Geithner’s Toxic-Asset Plan on Slow Track as Values Deteriorate

The Obama administration’s plan to remove distressed assets from bank balance sheets may take three months to begin operating, risking further deterioration in the value of the securities and driving up rescue costs.

By James Sterngold
Bloomberg

No matter how well the plan is designed, delays could mean that prices for mortgage-related assets will drop, requiring banks to take bigger writedowns and seek additional capital from the government, said Christopher Whalen, senior vice president and managing director of Torrance, California-based Institutional Risk Analytics.

“The government has said it thinks the assets are worth more than the 30 cents they could get in the market now — that it’s 80 cents or 50 cents on the dollar,” Whalen said. “But that 30 cents is going to look good in three months. Loss rates aren’t going to peak until late this year, when those assets will be going for five cents or 10 cents on the dollar. Absolutely they should move faster.”

The three-part government plan, announced March 23 by Treasury Secretary Timothy Geithner, requires a two-week comment period for one program, an application process for asset managers, analysis of the troubled mortgage assets to be sold and assessments of how much debt investors can take on.

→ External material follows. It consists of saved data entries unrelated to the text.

Lemma only_uri_refs_projected_witness :
  ∃ (G : nx.Graph) (nodes_data edges_data : list (gmap string string)),
    (∀ n, nx.has_node G n = true → occurs_in (triples with_blank) (URIRef n)) ∧
    (∀ x y, nx.has_edge G x y = true →
            ∃ p, (URIRef x, p, URIRef y) ∈ triples with_blank ∨
                 (URIRef y, p, URIRef x) ∈ triples with_blank) ∧
    (∀ r, r ∈ nodes_data →
          ∃ u, occurs_in (triples with_blank) (URIRef u) ∧
               r = exporters.node_record with_blank (URIRef u)) ∧
    (∀ r, r ∈ edges_data →
          ∃ x p y, (URIRef x, p, URIRef y) ∈ triples with_blank ∧
                   edge_row_of (URIRef x, p, URIRef y) r).
Proof.
  eexists _, _, _.
  eapply (only_uri_refs_projected with_blank).
  - vm_compute; reflexivity.
  - vm_compute; reflexivity.
Defined.

End concrete.

(** ** More facts about the networkx operations *)
Section nx_more.
Implicit Types (G : nx.Graph) (n u v x y : string) (a d : gmap string nx.attr).

Lemma nbrs_add_node_eq G n a u v :
  edges_closed G → nx.nbrs (nx.add_node n a G) u !! v = nx.nbrs G u !! v.
Proof.
  intros HG. unfold nx.add_node. destruct (nx._node G !! n) eqn:E; [done|].
  unfold nx.nbrs at 1. simpl. destruct (decide (n = u)) as [->|Hne].
  - rewrite lookup_insert_eq. simpl. rewrite lookup_empty.
    destruct (nx.nbrs G u !! v) eqn:Hd; [|done].
    destruct (HG u v) as [[? Hu] _]; [by eexists|]. congruence.
  - by rewrite lookup_insert_ne.
Qed.

Lemma undirected_empty : undirected nx.empty.
Proof. intros x y. unfold nx.nbrs. simpl. by rewrite !lookup_empty. Qed.

Lemma undirected_add_node G n a :
  edges_closed G → undirected G → undirected (nx.add_node n a G).
Proof. intros HG Hs x y. by rewrite !nbrs_add_node_eq. Qed.

Lemma undirected_add_edge G u v a :
  edges_closed G → undirected G → undirected (nx.add_edge u v a G).
Proof.
  intros HG Hs x y. rewrite !nbrs_add_edge by done.
  destruct (decide ((x = u ∧ y = v) ∨ (x = v ∧ y = u))) as [Hc|Hc].
  - rewrite decide_True by tauto. done.
  - rewrite decide_False by tauto. apply Hs.
Qed.

(** A node that is there keeps its attributes through [add_edge]. *)
Lemma node_lookup_ensure_node G n x a :
  nx._node G !! x = Some a → nx._node (nx.ensure_node n G) !! x = Some a.
Proof.
  intros Hx. unfold nx.ensure_node. destruct (nx._node G !! n) eqn:E; [done|].
  simpl. rewrite lookup_insert_ne; [done|]. intros ->. congruence.
Qed.

Lemma node_lookup_add_edge G u v d x a :
  nx._node G !! x = Some a → nx._node (nx.add_edge u v d G) !! x = Some a.
Proof.
  intros Hx. unfold nx.add_edge. simpl. by do 2 apply node_lookup_ensure_node.
Qed.

Lemma edge_keys_ok_add_edge G u v a :
  edges_closed G → edge_keys_ok G →
  (∀ k, is_Some (a !! k) → k = "label" ∨ k = "uri") →
  edge_keys_ok (nx.add_edge u v a G).
Proof.
  intros HG Hk Ha x y d k. rewrite nbrs_add_edge by done.
  case_decide as Hc; [|apply Hk].
  intros [= <-]. rewrite lookup_union_is_Some. intros [?|Hold]; [by apply Ha|].
  destruct (nx.nbrs G u !! v) as [d0|] eqn:Hd; simpl in Hold.
  - by eapply Hk.
  - rewrite lookup_empty in Hold. by destruct Hold.
Qed.

End nx_more.

(** ** More facts about the projection loops *)
Section loops_more.
Context `{Lib}.
Implicit Types (g : Graph) (G : nx.Graph) (t s p o : term) (ts : list triple).

Lemma undirected_add_nodes (f : term → gmap string nx.attr) (l : list term) G :
  edges_closed G → undirected G →
  undirected (foldl (λ G t, nx.add_node (str t) (f t) G) G l).
Proof.
  revert G. induction l as [|t l IH]; intros G HG Hs; simpl; [done|].
  apply IH; [by apply edges_closed_add_node|by apply undirected_add_node].
Qed.

Lemma no_edge_add_nodes (f : term → gmap string nx.attr) (l : list term) x y :
  nx.nbrs (foldl (λ G t, nx.add_node (str t) (f t) G) nx.empty l) x !! y = None.
Proof.
  destruct (nx.nbrs _ x !! y) as [d|] eqn:Hd; [|done].
  apply nbrs_add_nodes in Hd. unfold nx.nbrs in Hd. simpl in Hd.
  rewrite lookup_empty in Hd. simpl in Hd. by rewrite lookup_empty in Hd.
Qed.

(** A loop of [add_node] calls on identifiers that are new and pairwise
    different: each node gets the attributes computed for it, and the others
    are untouched. *)
Lemma node_lookup_add_nodes (f : term → gmap string nx.attr) (l : list term) G :
  NoDup (str <$> l) → (∀ t, t ∈ l → nx._node G !! str t = None) →
  let G' := foldl (λ G t, nx.add_node (str t) (f t) G) G l in
  (∀ t, t ∈ l → nx._node G' !! str t = Some (f t)) ∧
  (∀ x, x ∉ str <$> l → nx._node G' !! x = nx._node G !! x).
Proof.
  revert G. induction l as [|t l IH]; intros G Hnd Hnew; simpl.
  - split; [|done]. intros t Ht. by apply elem_of_nil in Ht.
  - apply NoDup_cons in Hnd as [Ht Hnd].
    assert (Hnode : nx._node (nx.add_node (str t) (f t) G)
                    = <[str t := f t]> (nx._node G)).
    { unfold nx.add_node. rewrite Hnew by left. done. }
    destruct (IH (nx.add_node (str t) (f t) G) Hnd) as [IHa IHb].
    { intros t' Ht'. rewrite Hnode, lookup_insert_ne; [apply Hnew; by right|].
      intros Heq. apply Ht. rewrite Heq. apply list_elem_of_fmap. by exists t'. }
    split.
    + intros t' [->|Ht']%elem_of_cons; [|by apply IHa].
      rewrite IHb by done. rewrite Hnode. apply lookup_insert_eq.
    + intros x Hx. apply not_elem_of_cons in Hx as [Hxt Hx].
      rewrite IHb by done. rewrite Hnode. by rewrite lookup_insert_ne.
Qed.

Lemma add_entity_edges_app ts1 ts2 m G :
  nx_convert.add_entity_edges (ts1 ++ ts2) m G
  = match nx_convert.add_entity_edges ts1 m G with
    | Some (G1, m1) => nx_convert.add_entity_edges ts2 m1 G1
    | None => None
    end.
Proof.
  revert m G. induction ts1 as [|[[s p] o] ts1 IH]; intros m G; simpl; [done|].
  destruct (is_URIRef s && is_URIRef o); [|apply IH].
  destruct (qname m p) as [[lbl m1]|]; [apply IH|done].
Qed.

(** The second pass hands the manager on as [bindings_after] says. *)
Lemma add_entity_edges_bindings ts m G G' m' :
  nx_convert.add_entity_edges ts m G = Some (G', m') → bindings_after ts m = Some m'.
Proof.
  revert m G. induction ts as [|[[s p] o] ts IH]; intros m G; simpl.
  - by intros [= _ <-].
  - unfold links. simpl. destruct (is_URIRef s && is_URIRef o); [|apply IH].
    destruct (qname m p) as [[lbl m1]|]; [apply IH|done].
Qed.

(** What the second pass keeps: symmetry, the shape of the edge
    dictionaries, and the attributes of the nodes that are already there. *)
Lemma add_entity_edges_keeps ts m G G' m' :
  edges_closed G → undirected G → edge_keys_ok G →
  nx_convert.add_entity_edges ts m G = Some (G', m') →
  undirected G' ∧ edge_keys_ok G' ∧
  (∀ x a, nx._node G !! x = Some a → nx._node G' !! x = Some a).
Proof.
  revert m G. induction ts as [|[[s p] o] ts IH]; intros m G HG Hs Hk; simpl.
  - by intros [= <- <-].
  - destruct (is_URIRef s && is_URIRef o); [|by apply IH].
    destruct (qname m p) as [[lbl m1]|]; [|done]. intros Hrun.
    apply IH in Hrun as (Hs' & Hk' & Hn').
    + repeat split; [done..|]. intros x a Hx. by apply Hn', node_lookup_add_edge.
    + by apply edges_closed_add_edge.
    + by apply undirected_add_edge.
    + apply edge_keys_ok_add_edge; [done..|]. intros k [v Hv].
      destruct (decide (k = "label")); [by left|].
      destruct (decide (k = "uri")); [by right|].
      by rewrite lookup_insert_ne, lookup_singleton_ne in Hv.
Qed.

(** Triples that do not join [x] and [y] leave the edge between them as it
    is. *)
Lemma add_entity_edges_other ts m G G' m' x y :
  edges_closed G →
  nx_convert.add_entity_edges ts m G = Some (G', m') →
  (∀ tr : triple, tr ∈ ts → links tr = true → ¬ joins tr x y) →
  nx.nbrs G' x !! y = nx.nbrs G x !! y.
Proof.
  revert m G. induction ts as [|[[s p] o] ts IH]; intros m G HG; simpl.
  - by intros [= <- <-].
  - intros Hrun Hno.
    assert (Hno' : ∀ tr : triple, tr ∈ ts → links tr = true → ¬ joins tr x y).
    { intros tr Ht. apply Hno. by right. }
    destruct (is_URIRef s && is_URIRef o) eqn:Hl; [|by eapply IH].
    destruct (qname m p) as [[lbl m1]|]; [|done].
    erewrite IH; [|by apply edges_closed_add_edge|done|done].
    rewrite nbrs_add_edge by done. rewrite decide_False; [done|].
    intros Hc. apply (Hno (s, p, o)); [by left|done|].
    unfold joins. simpl. destruct Hc as [[-> ->]|[-> ->]]; auto.
Qed.

End loops_more.

(** ** Further properties of the projections and of the export *)
Section extras.
Context `{Lib}.
Implicit Types (g : Graph) (G : nx.Graph) (t s p o : term).

Lemma edge_keys_ok_no_edges G :
  (∀ x y, nx.nbrs G x !! y = None) → edge_keys_ok G.
Proof. intros Hno x y d k Hd. by rewrite Hno in Hd. Qed.

(** The graph before the second pass, and what the whole run keeps. *)
Lemma entity_graph_keeps g G m :
  nx_convert.to_networkx_entity_graph g = Some (G, m) →
  undirected G ∧ edge_keys_ok G ∧
  ∀ t, t ∈ nx_convert.collect_nodes g →
       nx._node G !! str t = Some (nx_convert.entity_attrs g t).
Proof.
  unfold nx_convert.to_networkx_entity_graph, nx_convert.add_entity_nodes.
  intros Hrun.
  apply add_entity_edges_keeps in Hrun as (Hs & Hk & Hn).
  - split; [done|]. split; [done|]. intros t Ht. apply Hn.
    apply node_lookup_add_nodes; [|done|by apply elem_of_elements].
    apply NoDup_fmap_2_strong; [|apply NoDup_elements].
    intros t1 t2 Ht1 Ht2 Heq.
    apply elem_of_elements, collect_nodes_elem in Ht1 as [Hu1 _].
    apply elem_of_elements, collect_nodes_elem in Ht2 as [Hu2 _].
    destruct t1, t2; simplify_eq/=; done.
  - apply edges_closed_add_nodes, edges_closed_empty.
  - apply undirected_add_nodes; [apply edges_closed_empty|apply undirected_empty].
  - apply edge_keys_ok_no_edges. intros x y. apply no_edge_add_nodes.
Qed.

Lemma undirected_bipartite g :
  undirected (nx_convert.to_networkx_bipartite_graph g).
Proof.
  unfold nx_convert.to_networkx_bipartite_graph.
  set (G2 := foldl _ (foldl _ nx.empty _) _).
  assert (HG2 : edges_closed G2 ∧ undirected G2).
  { split.
    - do 2 apply edges_closed_add_nodes. apply edges_closed_empty.
    - apply undirected_add_nodes; [apply edges_closed_add_nodes, edges_closed_empty|].
      apply undirected_add_nodes; [apply edges_closed_empty|apply undirected_empty]. }
  clearbody G2. revert G2 HG2.
  assert (Hin : ∀ v (l : list term) G, edges_closed G ∧ undirected G →
            edges_closed (foldl (nx_convert.add_compatible v) G l) ∧
            undirected (foldl (nx_convert.add_compatible v) G l)).
  { intros v l. induction l as [|s l IH]; intros G [HG Hs]; [done|].
    simpl. apply IH. unfold nx_convert.add_compatible.
    destruct (nx.has_node G (str s)); [|done].
    split; [by apply edges_closed_add_edge|by apply undirected_add_edge]. }
  induction (elements (nx_convert.vehicles_of g)) as [|v l IH]; intros G HG.
  - apply HG.
  - simpl. apply IH. apply Hin, HG.
Qed.

(** X1: every triple between two [URIRef]s gives an edge of the entity
    graph, readable from both ends; a triple from a resource to itself gives
    a self-loop. *)
Theorem entity_edges_complete g G m x p y :
  nx_convert.to_networkx_entity_graph g = Some (G, m) →
  (URIRef x, p, URIRef y) ∈ triples g →
  nx.has_edge G x y = true ∧ nx.has_edge G y x = true.
Proof.
  intros Hrun Hin. apply entity_graph_spec in Hrun as (_ & _ & He).
  rewrite !has_edge_true. split; apply He; exists (URIRef x), p, (URIRef y); auto.
Qed.

(** X2: the projected graphs are undirected: an edge carries the same
    attribute dictionary whichever end it is read from. *)
Theorem projected_edges_undirected g G x y :
  projected g G → nx.get_edge_data G x y = nx.get_edge_data G y x.
Proof.
  intros [[m Hrun]| ->]; unfold nx.get_edge_data.
  - by apply entity_graph_keeps in Hrun as (Hs & _).
  - apply undirected_bipartite.
Qed.

(** X3: a node of the entity graph carries exactly the four attributes
    computed for its identifier: the resolved label, the resolved type
    label, the identifier itself under ["uri"], and the kind ["Entity"];
    adding the edges changes none of them. *)
Theorem entity_node_attributes g G m u :
  nx_convert.to_networkx_entity_graph g = Some (G, m) →
  occurs_in (triples g) (URIRef u) →
  nx._node G !! u
  = Some {[ "label" := nx.AStr (nx_convert.get_label g (URIRef u));
            "type" := nx.AStr (nx_convert.get_type_label g (URIRef u));
            "uri" := nx.AStr u;
            "kind" := nx.AStr "Entity" ]}.
Proof.
  intros Hrun Ho. apply entity_graph_keeps in Hrun as (_ & _ & Hn).
  apply (Hn (URIRef u)). by apply collect_nodes_elem.
Qed.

As a result, the programs might not be operating before June or July, said Curtis Arledge, a managing director at New York-based BlackRock Inc., which plans to apply to become one of the asset managers for the public-private partnerships.

Falling Asset Prices

Two government officials, who spoke on condition of anonymity because no announcements on timing have been made, confirmed that the program won’t be operating until the summer. Once launched, it will create public-private partnerships to purchase as much as $500 billion of bad debts and securities from banks. The aim, Geithner said, is to allow the banks to clean up their balance sheets, attract private capital and resume active lending.

“The longer it takes, the more likely it won’t do the job,” said Robert Barbera, chief economist at New York brokerage ITG Inc., who supports the program because he believes that cheap government financing for the asset purchases will lift prices. “This allows the squeeze on the real economy to continue. The longer credit is not available from the banks, the greater the drag on the economy, and asset prices drop further.”